The State of Agent Memory (2026)
what $31.5M in funding and 120K GitHub stars worth of agent memory looks like from the inside
8-min read
We were four days into reading Mem0’s source code when we found the graph mentions counter
Every time an entity gets referenced, whether a person, a project, a concept, Mem0 increments a mentions count on that node and its edges. It’s tracked on every update. Written to the database. Never read back. Never used in retrieval scoring. The data’s there, the infrastructure’s there — it just hasn’t been connected yet.
That turned out to be the recurring theme. These codebases are full of good infrastructure and good ideas, often in different places than you’d expect.
I should back up.
Why we did this
We’re building Mneme, a proactive engineering intelligence system, where it watches your team’s signals (commits, PRs, Slack threads, Jira tickets, error spikes, stripe txns) and synthesizes context before decisions get made. To build that, we needed to understand what already exists in the memory space. Blog posts or READMEs only get you so far, so we dove into the actual source code.
So we cloned 10 of the most relevant repos and read through them (read: with some heavy lifting from Claude Code). The list~
Graphiti (23K stars),
Mem0 (48K stars, $24M raised),
Cognee (12.5K stars, $7.5M seed),
Letta (21K stars),
memU (11K stars),
SimpleMem (3K stars),
mcp-memory-service (1.4K stars),
A-Mem (800 stars),
memsearch (612 stars), and
claude-cognitive (310 stars)
Over 120K GitHub stars and $31.5M in venture funding aimed at a single thesis: LLMs need persistent memory to be useful.

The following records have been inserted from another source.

(* ===== verification/Lexing.v ===== *)
(** * Lexers as an interface

    Both filter lexers are loops over the text that skip blanks, stop with an error when
    the token array is full, and otherwise push one token or report an error.  [Lexer]
    states these laws for a loop and a lexical grammar [tok_at]; what follows (exactly
    which texts are accepted, with which tokens, and what happens at the capacity) is
    proved once from the laws. *)
From S2P Require Import Prelude Text Literals FilterCore.
From stdpp Require Import options.

Local Open Scope Z_scope.

(** [tok_at w t s]: [w] is a spelling of the token [t] when [s] follows it. *)
Inductive lexes {T} (tok_at : text -> T -> text -> Prop) : text -> list T -> Prop :=
| lexes_end : lexes tok_at [] []
| lexes_space c s ts : is_space c = true -> lexes tok_at s ts -> lexes tok_at (c :: s) ts
| lexes_tok w t s ts : tok_at w t s -> lexes tok_at s ts -> lexes tok_at (w ++ s) (t :: ts).

Class Lexer {T} (TOK_END : T) (loop : nat -> ctx_t T -> text -> outcome (ctx_t T))
    (tok_at : text -> T -> text -> Prop) := {
  lex_stop fuel c : loop (S fuel) c [] =
    if n_toks c <? MAX_TOKENS then Ret (push_tok c TOK_END) else UB;
  lex_skip fuel c ch s : is_space ch = true -> loop (S fuel) c (ch :: s) = loop fuel c s;
  lex_full fuel c ch s : is_space ch = false -> n_toks c = MAX_TOKENS ->
    loop (S fuel) c (ch :: s) = Ret (fail c (lit "filter expression has too many tokens"));
  lex_token fuel c w t s : tok_at w t s -> n_toks c < MAX_TOKENS ->
    loop (S fuel) c (w ++ s) = loop fuel (push_tok c t) s;
  lex_turn fuel c ch s : is_space ch = false -> n_toks c < MAX_TOKENS ->
    (exists w t s', ch :: s = w ++ s' /\ tok_at w t s') \/
    (exists msg, loop (S fuel) c (ch :: s) = Ret (fail c msg));
  tok_start w t s : tok_at w t s -> exists ch w', w = ch :: w' /\ is_space ch = false;
  tok_not_end w t s : tok_at w t s -> t <> TOK_END
}.

Section Lexing.
Context {T : Type} (TOK_END : T) (loop : nat -> ctx_t T -> text -> outcome (ctx_t T)).
Context (tok_at : text -> T -> text -> Prop) {L : Lexer TOK_END loop tok_at}.
Local Abbreviation lexes := (lexes tok_at).

(** What the loop returns on a lexable text, by the number of tokens. *)
Definition lex_outcome (c : ctx_t T) (ts : list T) : outcome (ctx_t T) :=
  if n_toks c + zlen ts <? MAX_TOKENS then Ret (set_toks (toks c ++ ts ++ [TOK_END]) c)
  else if n_toks c + zlen ts =? MAX_TOKENS then UB
  else Ret (fail (set_toks (toks c ++ take (Z.to_nat (MAX_TOKENS - n_toks c)) ts) c)
              (lit "filter expression has too many tokens")).

Lemma lex_outcome_push c t ts :
  n_toks c < MAX_TOKENS -> lex_outcome (push_tok c t) ts = lex_outcome c (t :: ts).
Proof using.
  intros Hn. unfold lex_outcome. rewrite n_toks_push, zlen_cons, !push_toks.
  replace (n_toks c + 1 + zlen ts) with (n_toks c + (1 + zlen ts)) by lia.
  replace (Z.to_nat (MAX_TOKENS - n_toks c))
    with (S (Z.to_nat (MAX_TOKENS - (n_toks c + 1)))) by lia.
  done.
Qed.

Lemma loop_complete s ts : lexes s ts -> forall fuel c,
  (length s < fuel)%nat -> n_toks c <= MAX_TOKENS -> loop fuel c s = lex_outcome c ts.
Proof using L.
  induction 1 as [|ch s ts Hs Hl IH|w t s ts Hw Hl IH]; intros [|fuel] c Hf Hn; try lia.
  - rewrite lex_stop. unfold lex_outcome. rewrite zlen_nil, Z.add_0_r. repeat zcase; done.
  - rewrite (lex_skip _ _ _ _ Hs). apply IH; [cbn [length] in Hf; lia|done].
  - destruct (tok_start _ _ _ Hw) as (ch & w' & E & Hs). rewrite length_app, E in Hf. cbn [length] in Hf.
    destruct (Z.eq_dec (n_toks c) MAX_TOKENS) as [En|].
    + rewrite E. cbn [app]. rewrite (lex_full _ _ _ _ Hs En). unfold lex_outcome. rewrite zlen_cons.
      pose proof (zlen_nonneg ts). repeat (zcase; []).
      rewrite En, Z.sub_diag, take_0, app_nil_r. by destruct c.
    + rewrite (lex_token _ _ _ _ _ Hw) by lia. rewrite IH by (rewrite ?n_toks_push; lia).
      apply lex_outcome_push. lia.
Qed.

Lemma loop_sound fuel : forall c s,
  (length s < fuel)%nat -> n_toks c <= MAX_TOKENS ->
  (exists ts, lexes s ts /\ loop fuel c s = lex_outcome c ts) \/
  (exists ts msg, loop fuel c s = Ret (fail (set_toks (toks c ++ ts) c) msg)).
Proof using L.
  induction fuel as [|fuel IH]; intros c s Hf Hn; [lia|]. destruct s as [|ch s].
  { left. exists []. split; [constructor|]. apply loop_complete; [constructor|lia|done]. }
  assert (c = set_toks (toks c ++ []) c) as Ec by (destruct c; unfold set_toks; cbn; by rewrite app_nil_r).
  cbn [length] in Hf. destruct (is_space ch) eqn:Hs.
  { rewrite (lex_skip _ _ _ _ Hs).
    destruct (IH c s ltac:(lia) Hn) as [(ts & Hl & E)|(ts & msg & E)]; [left|by eauto].
    exists ts. split; [by constructor|done]. }
  destruct (Z.eq_dec (n_toks c) MAX_TOKENS) as [E|].
  { right. eexists [], _. rewrite <- Ec. by apply lex_full. }
  destruct (lex_turn fuel c ch s Hs ltac:(lia)) as [(w & t & s' & E & Hw)|[msg E]].
  - destruct (tok_start _ _ _ Hw) as (x & w' & Ew & _).
    apply (f_equal length) in E as EL. rewrite Ew in EL. cbn [app length] in EL. rewrite length_app in EL.
    rewrite E, (lex_token _ _ _ _ _ Hw) by lia.
    destruct (IH (push_tok c t) s' ltac:(lia) ltac:(rewrite n_toks_push; lia))
      as [(ts & Hl & E')|(ts & msg & E')]; [left|right].
    + exists (t :: ts). split; [by constructor|]. rewrite E'. apply lex_outcome_push. lia.
    + exists (t :: ts), msg. rewrite E'. by rewrite push_toks.
  - right. exists [], msg. by rewrite <- Ec.
Qed.

Lemma lexes_no_end s ts : lexes s ts -> TOK_END ∉ ts.
Proof using L.
  induction 1 as [|ch s ts Hs Hl IH|w t s ts Hw Hl IH]; [by intros ?%elem_of_nil|done|].
  intros [E|?]%elem_of_cons; [|done]. symmetry in E. by apply (tok_not_end _ _ _ Hw) in E.
Qed.

(** From a fresh context, with one turn per character and one to stop. *)
Section Fresh.
Context (err_ : option text) (err_len_ : Z) (expr : text).
Local Abbreviation c0 := (init_ctx err_ err_len_).
Local Abbreviation run := (loop (S (length expr)) c0 expr).

(** What the lexer does with any expression whatever. *)
Lemma lex_cases :
  (exists ts, lexes expr ts /\ zlen ts < MAX_TOKENS /\ run = Ret (set_toks (ts ++ [TOK_END]) c0)) \/
  (exists ts, lexes expr ts /\ zlen ts = MAX_TOKENS /\ run = UB) \/
  (exists ts msg, run = Ret (fail (set_toks ts c0) msg)).
Proof using L.
  destruct (loop_sound (S (length expr)) c0 expr) as [(ts & Hl & ->)|(ts & msg & E)];
    [lia|done| |by eauto]. unfold lex_outcome. change (n_toks c0) with 0.
  repeat zcase; eauto 6.
Qed.

Lemma lex_accepts ts :
  lexes expr ts -> zlen ts < MAX_TOKENS -> run = Ret (set_toks (ts ++ [TOK_END]) c0).
Proof using L.
  intros Hl Hn. rewrite (loop_complete _ _ Hl) by (lia || done).
  unfold lex_outcome. change (n_toks c0) with 0. by zcase.
Qed.

Lemma lex_overflows ts : lexes expr ts -> zlen ts = MAX_TOKENS -> run = UB.
Proof using L.
  intros Hl Hn. rewrite (loop_complete _ _ Hl) by (lia || done).
  unfold lex_outcome. change (n_toks c0) with 0. by repeat zcase.
Qed.

Lemma lex_too_many ts : lexes expr ts -> MAX_TOKENS < zlen ts ->
  run = Ret (fail (set_toks (take (Z.to_nat MAX_TOKENS) ts) c0) (lit "filter expression has too many tokens")).
Proof using L.
  intros Hl Hn. rewrite (loop_complete _ _ Hl) by (lia || done).
  unfold lex_outcome. change (n_toks c0) with 0. by repeat zcase.
Qed.

Lemma lex_iff ts :
  run = Ret (set_toks (ts ++ [TOK_END]) c0) <-> lexes expr ts /\ zlen ts < MAX_TOKENS.
Proof using L.
  split; [|intros [Hl Hn]; by apply lex_accepts].
  intros H. destruct lex_cases as [(ts' & Hl & Hn & E)|[(ts' & _ & _ & E)|(ts' & msg & E)]];
    rewrite H in E; [|done|].
  - injection E as E. apply app_inj_tail in E as [-> _]. done.
  - exfalso. by apply (f_equal (fun o => match o with Ret c => failed c | _ => true end)) in E.
Qed.

End Fresh.

Lemma lexes_unique expr ts1 ts2 :
  lexes expr ts1 -> zlen ts1 < MAX_TOKENS -> lexes expr ts2 -> zlen ts2 < MAX_TOKENS -> ts1 = ts2.
Proof using L.
  intros H1 N1 H2 N2. pose proof (lex_accepts None 0 expr ts1 H1 N1) as E. rewrite (lex_accepts None 0 expr ts2 H2 N2) in E.
  injection E as E. by apply app_inj_tail in E as [-> _].
Qed.
End Lexing.
(* ===== verification/CapCodegen.v ===== *)
(** * The capture filter's code generator (src/src/c/capfilter.c, lines 546-728)

    Short-circuit boolean code with backpatching: every comparison leaves its
    two jump fields on a "true" and a "false" patch list, and [pl_resolve]
    fills them in once the target is known. *)
From S2P Require Import Prelude Text Literals Bpf FilterCore CapLexer CapParser.
From stdpp Require Import options.

Local Open Scope Z_scope.
Local Open Scope wire_scope.

Definition CF_MAX_INSNS : Z := 1024.
Definition OFF_ETHERTYPE : Z := 12.
Definition OFF_IP_IHL_BYTE : Z := 14.
Definition OFF_IP_PROTO : Z := 23.
Definition OFF_IP_SRC : Z := 26.
Definition OFF_IP_DST : Z := 30.

(** ** State and errors *)

Record cf_gen_t := { insns : list sock_filter; gen_ctx : cf_ctx_t }.
Definition n_insns (g : cf_gen_t) : Z := zlen (insns g).

(** A computation that may [return -1] ([None]), after which nothing else runs. *)
Definition gen (A : Type) : Type := cf_gen_t -> outcome (option A * cf_gen_t).
#[export] Instance gen_ret : MRet gen := fun A a g => Ret (Some a, g).
#[export] Instance gen_bind : MBind gen := fun A B f m g =>
  '(r, g) ← m g; match r with Some a => f a g | None => Ret (None, g) end.

Definition lift {A} (o : outcome A) : gen A := fun g => a ← o; Ret (Some a, g).
Definition gen_fail {A} (msg : text) : gen A := fun g =>
  Ret (None, {| insns := insns g; gen_ctx := cf_fail (gen_ctx g) msg |}).
(** [if (g->c->failed) return -1;] *)
Definition check_failed : gen unit := fun g =>
  if failed (gen_ctx g) then Ret (None, g) else Ret (Some tt, g).
Definition get_pc : gen Z := fun g => Ret (Some (n_insns g), g).

(** ** Patch lists *)

(** An instruction index and whether its [jt] (or [jf]) field waits for a target. *)
Definition patch : Type := Z * bool.
Definition patch_list_t : Type := list patch.

Definition pl_add (pl : patch_list_t) (idx : Z) (is_jt : bool) : outcome patch_list_t :=
  if zlen pl <? CF_MAX_INSNS then Ret (pl ++ [(idx, is_jt)]) else UB.

Fixpoint pl_append (dst src : patch_list_t) : outcome patch_list_t :=
  match src with
  | [] => Ret dst
  | (idx, is_jt) :: src => dst ← pl_add dst idx is_jt; pl_append dst src
  end.

Definition set_field (is_jt : bool) (v : Z) (f : sock_filter) : sock_filter :=
  if is_jt then {| code := code f; jt := v; jf := jf f; k := k f |}
  else {| code := code f; jt := jt f; jf := v; k := k f |}.

Definition jump_error : text :=
  lit "filter expression is too complex to compile to BPF (jump out of range)".

Fixpoint pl_resolve (pl : patch_list_t) (target_pc : Z) (g : cf_gen_t) : outcome cf_gen_t :=
  match pl with
  | [] => Ret g
  | (idx, is_jt) :: pl =>
    let offset := target_pc - (idx + 1) in
    if (offset <? 0) || (255 <? offset)
    then Ret {| insns := insns g; gen_ctx := cf_fail (gen_ctx g) jump_error |}
    else if (idx <? 0) || (n_insns g <=? idx) then UB
    else pl_resolve pl target_pc
           {| insns := alter (set_field is_jt (u8 offset)) (Z.to_nat idx) (insns g);
              gen_ctx := gen_ctx g |}
  end.

(** [pl_resolve(g, pl, target); if (g->c->failed) return -1;] *)
Definition resolve (pl : patch_list_t) (target_pc : Z) : gen unit := fun g =>
  g ← pl_resolve pl target_pc g; check_failed g.

(** ** Emitting *)

Definition gen_push (f : sock_filter) : gen Z := fun g =>
  if CF_MAX_INSNS <=? n_insns g then gen_fail (lit "compiled filter is too large") g
  else Ret (Some (n_insns g), {| insns := insns g ++ [f]; gen_ctx := gen_ctx g |}).

Fixpoint push_all (load_insns : list sock_filter) : gen unit :=
  match load_insns with
  | [] => mret tt
  | f :: load_insns => _ ← gen_push f; push_all load_insns
  end.

Definition insn (code_ k_ : Z) : sock_filter := {| code := code_; jt := 0; jf := 0; k := k_ |}.

Definition emit_leaf (load_insns : list sock_filter) (k_ : Z) (out_t out_f : patch_list_t)
    : gen (patch_list_t * patch_list_t) :=
  _ ← push_all load_insns;
  idx ← gen_push (insn (Z.lor (Z.lor BPF_JMP BPF_JEQ) BPF_K) k_);
  out_t ← lift (pl_add out_t idx true);
  out_f ← lift (pl_add out_f idx false);
  mret (out_t, out_f).

Definition addr_to_u32 (addr : list Z) : outcome Z :=
  a0 ← addr.[0]; a1 ← addr.[1]; a2 ← addr.[2]; a3 ← addr.[3];
  Ret (be32 a0 a1 a2 a3).

Definition prefix_mask (prefix_len : Z) : Z :=
  if prefix_len =? 0 then 0
  else if 32 <=? prefix_len then 0xFFFFFFFF
  else u32 (Z.shiftl 0xFFFFFFFF (32 - prefix_len)).

Definition addr_off (dir : dir_t) : Z :=
  match dir with DIR_SRC => OFF_IP_SRC | DIR_DST => OFF_IP_DST end.
Definition port_off (dir : dir_t) : Z :=
  match dir with DIR_SRC => OFF_IP_IHL_BYTE | DIR_DST => OFF_IP_IHL_BYTE + 2 end.

Definition LD_H_ABS : Z := Z.lor (Z.lor BPF_LD BPF_H) BPF_ABS.
Definition LD_B_ABS : Z := Z.lor (Z.lor BPF_LD BPF_B) BPF_ABS.
Definition LD_W_ABS : Z := Z.lor (Z.lor BPF_LD BPF_W) BPF_ABS.
Definition LD_H_IND : Z := Z.lor (Z.lor BPF_LD BPF_H) BPF_IND.
Definition LDX_B_MSH : Z := Z.lor (Z.lor BPF_LDX BPF_B) BPF_MSH.
Definition ALU_AND_K : Z := Z.lor (Z.lor BPF_ALU BPF_AND) BPF_K.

They’re right about the thesis. The disagreement is about how to get there. And we have obvious bias since we’re building in this space. The research is real, but the interpretation is ours. Keep that in mind.
Three approaches
The approaches fall into three paradigms~
System-managed extraction: the system decides what to remember
Mem0, Graphiti, Cognee fall into this bucket: expensive writes, clean output
Agent self-management: the agent decides what to remember
Letta’s MemGPT holds its own here - elegant, and depends on agent discipline
Compression and retrieval: the system compresses conversation history
SimpleMem, memsearch, mcp-memory-service, claude-cognitive - all trade fidelity for token efficiency
Most production systems will need some mix of all three. But what I found more interesting than the paradigm choices was what happened when I looked at the actual implementations.
What we found when we read the code
The gap between marketing and implementation runs in both directions. Both directions are worth seeing.
Graphiti’s bi-temporal model is as good as advertised. This is from graphiti_core/edges.py:
class EntityEdge(Edge):
# Edge base class provides: uuid, source_node_uuid, target_node_uuid, created_at
name: str = Field(description='name of the edge, relation name')
fact: str = Field(description='fact representing the edge and nodes that it connects')
fact_embedding: list[float] | None = Field(default=None)
episodes: list[str] = Field(default=[])
expired_at: datetime | None = Field(
default=None, description='datetime of when the node was invalidated'
)
valid_at: datetime | None = Field(
default=None, description='datetime of when the fact became true'
)
invalid_at: datetime | None = Field(
default=None, description='datetime of when the fact stopped being true'
)Four datetime fields. valid_at and invalid_at track when a fact was true in the real world. created_at and expired_at track when the system learned and retired the fact. When a new fact contradicts an old one, the old edge gets invalid_at set to the new edge’s valid_at. Nothing is ever deleted. This enables a query you can’t do anywhere else: “What did we know about X at time T?”